▸ Instructions to follow
Return the lines of the data below in which the string "Zpos" occurs.

***** Records shown

Lemma binary_round_aux_plus m e l : 0 <= m -> plus (binary_round_aux 53 1024 false m e l).
Proof.
  intros Hm. unfold binary_round_aux. pose proof (shr_fexp_range 53 1024 m e l Hm) as H1.
  destruct (shr_fexp 53 1024 m e l) as [r1 e1]. cbn in H1.
  set (m1 := round_nearest_even _ _). pose proof (round_nearest_even_range (shr_m r1) (loc_of_shr_record r1) ltac:(lia)) as Hm1.
  pose proof (second_shift m1 e1 ltac:(lia)) as S2. destruct (shr_fexp 53 1024 m1 e1 loc_Exact) as [r2 e2].
  destruct S2 as (_ & HM & _). destruct (shr_m r2) as [|p|p]; [done| |lia]. by destruct (_ <=? _).
Qed.

Lemma binary_round_plus p e : plus (binary_round 53 1024 false p e).
Proof. unfold binary_round. destruct (shl_align _ _ _). apply binary_round_aux_plus. lia. Qed.

Lemma double_of_plus z : 0 <= z -> plus (double_of z).
Proof. intros Hz. unfold double_of, binary_normalize. destruct z as [|p|p]; [done| |lia]. apply binary_round_plus. Qed.

Lemma dadd_plus f g : plus f -> plus g -> plus (dadd f g).
Proof.
  intros Hf Hg. unfold dadd. destruct f as [[]|[]| |[] m e], g as [[]|[]| |[] m' e']; cbn in Hf, Hg; try done.
  cbn [SFadd cond_Zopp]. unfold binary_normalize. destruct (Zpos _ + Zpos _) as [|p|p] eqn:E; [done| |lia]. apply binary_round_plus.
Qed.

Lemma SFdiv_core_nonneg m1 e1 m2 e2 : 0 <= m1 -> 0 < m2 -> 0 <= (SFdiv_core_binary 53 1024 m1 e1 m2 e2).1.1.
Proof.
  intros H1 H2. unfold SFdiv_core_binary. set (m := match _ with Z0 => _ | Zpos _ => _ | Zneg _ => _ end).
  assert (Hm : 0 <= m) by (unfold m; destruct (_ - _ - _); [done|by apply Z.shiftl_nonneg|done]).
  pose proof (Z.div_pos m m2 Hm H2). unfold Z.div in *. by destruct (Z.div_eucl m m2).
Qed.

Lemma ddiv_plus f g : plus f -> plus g -> plus (ddiv f g).
Proof.
  intros Hf Hg. unfold ddiv. destruct f as [[]|[]| |[] m e], g as [[]|[]| |[] m' e']; cbn in Hf, Hg; try done.
  cbn [SFdiv xorb]. pose proof (SFdiv_core_nonneg (Zpos m) e (Zpos m') e' ltac:(lia) ltac:(lia)) as N.
  destruct (SFdiv_core_binary _ _ _ _ _ _) as [[q x] l]. by apply binary_round_aux_plus.
Qed.

Lemma ddiv_format f g : in_format (ddiv f g).
Proof.
  unfold ddiv. destruct f as [s|s| |s m e], g as [s'|s'| |s' m' e']; try done.
  cbn [SFdiv]. pose proof (SFdiv_core_nonneg (Zpos m) e (Zpos m') e' ltac:(lia) ltac:(lia)) as N.
  destruct (SFdiv_core_binary _ _ _ _ _ _) as [[q x] l]. by apply binary_round_aux_format.
Qed.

**********

▸ Task answer
  cbn [SFadd cond_Zopp]. unfold binary_normalize. destruct (Zpos _ + Zpos _) as [|p|p] eqn:E; [done| |lia]. apply binary_round_plus.
  intros H1 H2. unfold SFdiv_core_binary. set (m := match _ with Z0 => _ | Zpos _ => _ | Zneg _ => _ end).
  cbn [SFdiv xorb]. pose proof (SFdiv_core_nonneg (Zpos m) e (Zpos m') e' ltac:(lia) ltac:(lia)) as N.
  cbn [SFdiv]. pose proof (SFdiv_core_nonneg (Zpos m) e (Zpos m') e' ltac:(lia) ltac:(lia)) as N.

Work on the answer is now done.